Definition of the outcome parameters “anastomotic leak” and “anastomotic leak requiring reoperation” is another relevant issue. The questionnaire used for documentation in the quality assurance study does not contain any data on diagnostics used to verify if anastomotic leak was present nor on the reasons leading to reoperation. It can be assumed, though, that anastomotic leaks in this trial were mostly clinically apparent leaks that were secondarily confirmed by imaging studies or endoscopy since patients were treated under routine clinical conditions and inclusion into the observational quality assurance study had no influence on treatment decisions. Through the inclusion of a large patient cohort from a wide spectrum of healthcare institutions a systematic error due to specific institutional procedures in diagnostics and treatment can be excluded. Furthermore, the observed total anastomotic leak rate of 12.6% lies in the range of what is expected in multicenter observational studies.

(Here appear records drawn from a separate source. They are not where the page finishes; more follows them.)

Lemma entry_after_changes s l x g :
  store_ok s -> active_gateway s x = Some g ->
  entry_after (concat (map (cidrs_changed s) l)) x = changed_entry s x <$> last_change l (gw_segment g).
Proof.
  intros Hok Hg. destruct (active_gateway_spec _ _ _ Hg) as (Hin & Hid & Ha).
  induction l as [|[[sid name] ips] l IH] using rev_ind; [done|].
  rewrite map_app, concat_app, last_change_snoc. unfold entry_after in *. rewrite foldl_app, IH. cbn [map concat].
  rewrite app_nil_r. unfold cidrs_changed.
  destruct (active_gateway_for_segment s sid) as [y|] eqn:E.
  - apply active_for_segment in E as (r & Hr & Hs & Har & Hy). cbn.
    destruct (Z.eqb_spec y x) as [Eyx | Hne], (Z.eqb_spec sid (gw_segment g)) as [Es | Hns]; try done.
    + unfold changed_entry. cbn. by rewrite Eyx.
    + assert (r = g) as -> by (apply (gateway_unique s); [done..|congruence]). done.
    + assert (r = g) as -> by (apply (active_unique s); [done..|congruence]). congruence.
  - cbn. destruct (Z.eqb_spec sid (gw_segment g)) as [-> |]; [|done]. exfalso.
    unfold active_gateway_for_segment in E. destruct (List.find _ _) eqn:F; [done|].
    apply find_none_iff in F. rewrite list.Forall_forall in F. specialize (F g Hin).
    by rewrite Z.eqb_refl, Ha in F.
Qed.

Lemma changes_refresh s l : Forall (refresh_of s) (concat (map (cidrs_changed s) l)).
Proof.
  induction l as [|[[sid name] ips] l IH]; [constructor|]. cbn [map concat]. apply Forall_app. split; [|done].
  unfold cidrs_changed. destruct (active_gateway_for_segment s sid) as [y|] eqn:E; [|constructor].
  apply active_for_segment in E as (r & Hr & _ & _ & <-). constructor; [|constructor].
  eexists _, _. split; [reflexivity|]. apply list_elem_of_fmap. by exists r.
Qed.

Definition policy_events (s : Store) (updated : bool) : list ChangeEvent :=
  if updated then
    match latest_policy s with Some (v, ir) => [PolicyUpdated v ir (state_revision s)] | None => [] end
  else [].

Lemma policy_events_spec s upd :
  policy_after (policy_events s upd) = (if upd then latest_policy s else None) /\
  relays_after (policy_events s upd) = None /\
  (forall e, e ∈ policy_events s upd -> entry_of e = None /\ serials_of e = [] /\
     forall v ir r, e = PolicyUpdated v ir r -> latest_policy s = Some (v, ir)).
Proof.
  unfold policy_events. destruct upd; [|split_and!; try done; by intros e ?%elem_of_nil].
  destruct (latest_policy s) as [[v ir]|]; [|split_and!; try done; by intros e ?%elem_of_nil].
  split; [done|]. split; [done|]. intros e ->%list_elem_of_singleton. split; [done|]. split; [done|].
  by intros ? ? ? [= -> -> _].
Qed.

Lemma latest_policy_positive s v ir : store_ok s -> latest_policy s = Some (v, ir) -> 0 < v.
Proof.
  intros Hok. unfold latest_policy, policy_version. pose proof (latest_row_spec (policy_versions s)) as H.
  destruct (latest_row _) as [r|]; [|done]. cbn. intros [= <- _]. destruct H as [Hr _].
  destruct (so_policies _ Hok) as [_ Hp]. rewrite list.Forall_forall in Hp. by apply Hp.
Qed.

(** What the transaction of an apply leaves, for the events that follow it. *)
Lemma apply_tx_inv decls yaml actor now s out s' :
  store_ok s ->
  apply_tx from_str sha256 blocks_json canonical_json decls yaml actor now s = Ok (Some out, s') ->
  exists acc s1, apply_inv s acc s1 /\ changed_segment_cidrs out = acc_changed acc /\
    same_rest s1 s' /\ segment s' = segment s1 /\ cidr s' = cidr s1 /\
    (policy_updated out = false -> policy_versions s' = policy_versions s1) /\
    (policy_updated out = true -> policy_versions s' <> []).
Proof.
  intros Hok E. unfold apply_tx in E. apply tx_bind_ok in E as (? & ? & [-> ->]%get_ok & E).
  apply tx_bind_ok in E as (acc & s1 & H1 & E).
  apply (apply_segments_inv s) in H1; [|done|by apply apply_inv_start].
  apply tx_bind_ok in E as (? & ? & [-> ->]%get_ok & E).
  apply tx_bind_ok in E as ([upd acc'] & s2 & H2 & E). apply apply_policy_spec in H2 as [Hch H2].
  destruct (_ && _); [by tx_inv|].
  apply tx_bind_ok in E as (? & s3 & H3 & E). apply record_audits_spec in H3 as [a ->].
  tx_inv. exists acc, s1. rewrite Hch.
  destruct H2 as [[-> ->] | (-> & vs & rs & Hne & ->)]; by split_and!.
Qed.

Finally, postoperative bladder dysfunction was used as a surrogate for postoperative dysfunction of the autonomic pelvic nerves since it is an easily reproducible parameter that was documented for all patients included in the quality assurance trial. Studies have shown that avoidance of postoperative bladder dysfunction is closely related to intraoperative identification and preservation of the pelvic autonomic nerves [30]. However, it is important to know that disorders of sexual function which is also dependent on pelvic nerve function may occur postoperatively even in patients with an unimpaired bladder function [32]. Thus, normal postoperative bladder function does not necessarily exclude damage to the pelvic autonomic nerves. However, it was not possible to include sexual function in our retrospective analysis since no such data are recorded in the observational quality assurance trial.

Conclusion

Data of the Quality Assurance in Rectal Cancer Surgery multicenter observational trial provide a valid image of treatment for rectal carcinoma in Germany under routine clinical conditions. Data of more than 2,000 patients presented in our retrospective analysis do not support an increase in anastomotic leak rate or postoperative bladder dysfunction through preoperative chemoradiotherapy with sphincter-preserving TME surgery. Thus, limiting the use of preoperative radiochemotherapy in order to avoid these complications does not seem justified. Nonetheless, preoperative radiochemotherapy may have influenced parameters that were not included in our analysis (e.g., sexual function disorders, intestinal passage disorders, secondary cancer development). Therefore, avoidance of significant overtreatment is still desirable. Using an MRI-based indication for preoperative RT or CRT use depending on the distance between the tumor and the mesorectal fascia as suggested by Junginger et al. and Ulrich et al. [10, 11, 39] may be a reasonable approach; however, this requires standardized high-resolution MR imaging and needs to be further evaluated.